A BLOCK of flats has been completed five weeks early after developers made great strides during lockdown.

The Hawkridge Court development in Selsfield Drive, Brighton, is part of the city council’s commitment to provide 800 more homes to help tackle the city’s shortage of affordable housing.

This is part of the New Homes for Neighbourhoods scheme, a joint programme launched by the city’s Green and Labour groups which has seen 241 council homes built on empty or under-used council owned sites since 2015.

Twelve flats were completed in Buckley Close, Hangleton, this summer and next year work will start on 42 homes in Victoria Road, Portslade, as well as four properties in Frederick Street, near Brighton Station.

The latest site to be completed, Hawkridge Court, has been built on the site of a former housing office.

It features 30 homes, 14 one-bedroom and 16 two-bedroom flats, including two wheelchair accessible homes.

Councillor David Gibson, joint chairman of the housing committee, said: “Despite Covid-19, since agreeing our joint programme with Labour, we have achieved 135 additional council owned homes over 18 months.

“The flats look very attractive on the outside and I can’t wait to see inside and hear from the new tenants what difference the flats will make to their lives.

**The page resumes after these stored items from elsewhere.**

(* ===== verification/LineNumberVM.v ===== *)
(** * symbolizer/Dwarf: the line number virtual machine

    Dwarf::LineNumberVM of claire/common/symbolizer/Dwarf.{h,cc}: the header of a
    line number program, its opcodes, and the search of an address in the rows
    the program commits. *)

From S2P Require Import Prelude Bytes StringPiece DwarfReader.
Open Scope Z_scope.

(** ** Registers and header *)

(* @src claire/common/symbolizer/Dwarf.h:241-252 LineNumberVM *)
Record Registers := mkRegisters {
  address_ : Z; file_ : Z; line_ : Z; column_ : Z; is_stmt_ : bool; basic_block_ : bool; end_sequence_ : bool;
  prologue_end_ : bool; epilogue_begin_ : bool; isa_ : Z; discriminator_ : Z }.

(* @src claire/common/symbolizer/Dwarf.h:226-239 LineNumberVM *)
Record Header := mkHeader {
  version_ : Z; min_length_ : Z; default_is_stmt_ : bool; line_base_ : Z; line_range_ : Z; opcode_base_ : Z;
  standard_opcode_lengths_ : bytes;
  include_directories_ : StringPiece; include_directory_count_ : Z;
  file_names_ : StringPiece; file_name_count_ : Z }.

(* @src claire/common/symbolizer/Dwarf.h:221-224 LineNumberVM *)
Record LineNumberVM := mkLineNumberVM {
  is_64_bits_ : bool; data_ : StringPiece; compilation_directory_ : StringPiece; header : Header; regs : Registers }.

(* @src claire/common/symbolizer/Dwarf.h:199-205 FileName *)
Record FileName := mkFileName { relative_name : StringPiece; directory_index : Z }.

(* @src claire/common/symbolizer/Dwarf.h:189-194 StepResult *)
Inductive StepResult := CONTINUE | COMMIT | END_.

(** Assignments to single registers. *)
Definition set_address (x : Z) (r : Registers) : Registers :=
  mkRegisters x (file_ r) (line_ r) (column_ r) (is_stmt_ r) (basic_block_ r) (end_sequence_ r) (prologue_end_ r)
    (epilogue_begin_ r) (isa_ r) (discriminator_ r).
Definition set_file (x : Z) (r : Registers) : Registers :=
  mkRegisters (address_ r) x (line_ r) (column_ r) (is_stmt_ r) (basic_block_ r) (end_sequence_ r) (prologue_end_ r)
    (epilogue_begin_ r) (isa_ r) (discriminator_ r).
Definition set_line (x : Z) (r : Registers) : Registers :=
  mkRegisters (address_ r) (file_ r) x (column_ r) (is_stmt_ r) (basic_block_ r) (end_sequence_ r) (prologue_end_ r)
    (epilogue_begin_ r) (isa_ r) (discriminator_ r).
Definition set_column (x : Z) (r : Registers) : Registers :=
  mkRegisters (address_ r) (file_ r) (line_ r) x (is_stmt_ r) (basic_block_ r) (end_sequence_ r) (prologue_end_ r)
    (epilogue_begin_ r) (isa_ r) (discriminator_ r).
Definition set_is_stmt (x : bool) (r : Registers) : Registers :=
  mkRegisters (address_ r) (file_ r) (line_ r) (column_ r) x (basic_block_ r) (end_sequence_ r) (prologue_end_ r)
    (epilogue_begin_ r) (isa_ r) (discriminator_ r).
Definition set_basic_block (x : bool) (r : Registers) : Registers :=
  mkRegisters (address_ r) (file_ r) (line_ r) (column_ r) (is_stmt_ r) x (end_sequence_ r) (prologue_end_ r)
    (epilogue_begin_ r) (isa_ r) (discriminator_ r).
Definition set_prologue_end (x : bool) (r : Registers) : Registers :=
  mkRegisters (address_ r) (file_ r) (line_ r) (column_ r) (is_stmt_ r) (basic_block_ r) (end_sequence_ r) x
    (epilogue_begin_ r) (isa_ r) (discriminator_ r).
Definition set_epilogue_begin (x : bool) (r : Registers) : Registers :=
  mkRegisters (address_ r) (file_ r) (line_ r) (column_ r) (is_stmt_ r) (basic_block_ r) (end_sequence_ r)
    (prologue_end_ r) x (isa_ r) (discriminator_ r).
Definition set_isa (x : Z) (r : Registers) : Registers :=
  mkRegisters (address_ r) (file_ r) (line_ r) (column_ r) (is_stmt_ r) (basic_block_ r) (end_sequence_ r)
    (prologue_end_ r) (epilogue_begin_ r) x (discriminator_ r).
Definition set_discriminator (x : Z) (r : Registers) : Registers :=
  mkRegisters (address_ r) (file_ r) (line_ r) (column_ r) (is_stmt_ r) (basic_block_ r) (end_sequence_ r)
    (prologue_end_ r) (epilogue_begin_ r) (isa_ r) x.

(** The opcodes of the DWARF standard, as in <dwarf.h>. *)
Definition DW_LNS_copy := 1.
Definition DW_LNS_advance_pc := 2.
Definition DW_LNS_advance_line := 3.
Definition DW_LNS_set_file := 4.
Definition DW_LNS_set_column := 5.
Definition DW_LNS_negate_stmt := 6.
Definition DW_LNS_set_basic_block := 7.
Definition DW_LNS_const_add_pc := 8.
Definition DW_LNS_fixed_advance_pc := 9.
Definition DW_LNS_set_prologue_end := 10.
Definition DW_LNS_set_epilogue_begin := 11.
Definition DW_LNS_set_isa := 12.
Definition DW_LNE_end_sequence := 1.
Definition DW_LNE_set_address := 2.
Definition DW_LNE_define_file := 3.
Definition DW_LNE_set_discriminator := 4.

(* @src claire/common/symbolizer/Dwarf.cc:559-572 LineNumberVM::Reset *)
Definition Reset (h : Header) : Registers :=
  mkRegisters 0 1 1 0 (default_is_stmt_ h) false false false false 0 0.

(** ** The tables of the header *)

(* @src claire/common/symbolizer/Dwarf.cc:679-692 LineNumberVM::ReadFileName *)
Definition ReadFileName (program : StringPiece) : res (option FileName * StringPiece) :=
  '(name, program) ← ReadNullTerminated program;
  if empty name then Ok (None, program)
  else
    '(index, program) ← ReadULEB program;
    '(_, program) ← ReadULEB program;
    '(_, program) ← ReadULEB program;
    Ok (Some (mkFileName name index), program).

(** Every pass reads a character. *)
(* @src claire/common/symbolizer/Dwarf.cc:602-605 LineNumberVM::Init *)
Fixpoint skip_directories (fuel : nat) (h : StringPiece) (count : Z) : res (Z * StringPiece) :=
  match fuel with
  | O => Err NoFuel
  | S fuel =>
      '(s, h) ← ReadNullTerminated h;
      if empty s then Ok (count, h) else skip_directories fuel h (uint64 (count + 1))
  end.

(* @src claire/common/symbolizer/Dwarf.cc:611-614 LineNumberVM::Init *)
Fixpoint skip_file_names (fuel : nat) (h : StringPiece) (count : Z) : res (Z * StringPiece) :=
  match fuel with
  | O => Err NoFuel
  | S fuel =>
      '(fn, h) ← ReadFileName h;
      match fn with None => Ok (count, h) | Some _ => skip_file_names fuel h (uint64 (count + 1)) end
  end.

Definition table_fuel (s : StringPiece) : nat := S (length (ptr_ s)).

(** The header and what remains of the data. *)
(* @src claire/common/symbolizer/Dwarf.cc:574-617 LineNumberVM::Init *)
Definition Init (is_64_bits : bool) (data : StringPiece) : res (Header * StringPiece) :=
  '(version, data) ← Read 2 data;
  _ ← check ((2 <=? version) && (version <=? 4));
  '(header_length, data) ← ReadOffset data is_64_bits;
  _ ← check (header_length <=? size data);
  let h := Piece (ptr_ data) header_length in
  stop ← end_ h;
  let data := assign_end stop data in
  '(min_length, h) ← Read 1 h;
  h ← (if version =? 4 then
         '(max_ops_per_instruction, h) ← Read 1 h;
         _ ← check (max_ops_per_instruction =? 1);
         Ok h
       else Ok h);
  '(default_is_stmt, h) ← Read 1 h;
  '(line_base, h) ← Read 1 h;
  '(line_range, h) ← Read 1 h;
  '(opcode_base, h) ← Read 1 h;
  _ ← check (negb (opcode_base =? 0));
  let standard_opcode_lengths := ptr_ h in
  h ← advance (opcode_base - 1) h;
  let tmp := ptr_ h in
  '(include_directory_count, h) ← skip_directories (table_fuel h) h 0;
  let include_directories := assign tmp (ptr_ h) in
  let tmp := ptr_ h in
  '(file_name_count, h) ← skip_file_names (table_fuel h) h 0;
  let file_names := assign tmp (ptr_ h) in
  Ok (mkHeader version min_length (negb (default_is_stmt =? 0)) (int8 line_base) line_range opcode_base
        standard_opcode_lengths include_directories include_directory_count file_names file_name_count, data).

(* @src claire/common/symbolizer/Dwarf.cc:548-557 LineNumberVM::LineNumberVM *)
Definition LineNumberVM_new (data compilation_directory : StringPiece) : res LineNumberVM :=
  '(chunk, section) ← Section_.Next (Section_.Section_new data);
  match chunk with
  | None => Err CheckFailed
  | Some chunk =>
      let is_64_bits := Section_.is_64_bits_ section in
      '(h, data) ← Init is_64_bits chunk;
      Ok (mkLineNumberVM is_64_bits data compilation_directory h (Reset h))
  end.

(** ** Executing opcodes *)

(* @src claire/common/symbolizer/Dwarf.cc:806-812 LineNumberVM::Step *)
Fixpoint skip_arguments (arg_count : nat) (program : StringPiece) : res StringPiece :=
  match arg_count with
  | O => Ok program
  | S arg_count => '(_, program) ← ReadULEB program; skip_arguments arg_count program
  end.

(** Integer division of the program. *)
Definition quot (a b : Z) : res Z := if b =? 0 then Err DivideByZero else Ok (a / b).

Definition after_row (r : Registers) : Registers :=
  set_discriminator 0 (set_epilogue_begin false (set_prologue_end false (set_basic_block false r))).

(** A row is committed by a special opcode. *)
(* @src claire/common/symbolizer/Dwarf.cc:740-754 LineNumberVM::Step *)
Definition Step_special (h : Header) (r : Registers) (opcode : Z) : res (StepResult * Registers) :=
  let adjusted_opcode := uint8 (opcode - opcode_base_ h) in
  op_advance ← quot adjusted_opcode (line_range_ h);
  let r := set_address (uint64 (address_ r + min_length_ h * uint8 op_advance)) r in
  let r := set_line (uint64 (line_ r + (line_base_ h + adjusted_opcode mod line_range_ h))) r in
  Ok (COMMIT, after_row r).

“We have more than 8,000 people on the housing waiting list and these new homes mean we can house 30 more households in need of a secure stable home.”

Morgan Sindall Construction were responsible for the project, with southern home counties area director Guy Hannell saying he was “delighted to be handing over this important scheme for the city”.

He said: “Despite working under challenging conditions, the whole project team has done a fantastic job and has worked strategically to plan ahead and ensure minimal disruption to the project – enabling the completed development to be handed over five weeks ahead of schedule.”

All 30 homes are constructed to high energy and water efficiency standards including solar panels on the roof and a sustainable urban drainage system, the council said.

When they move in, residents will have access to bike storage as well as a small garden which has been fitted with flower beds and space for wildflower planting.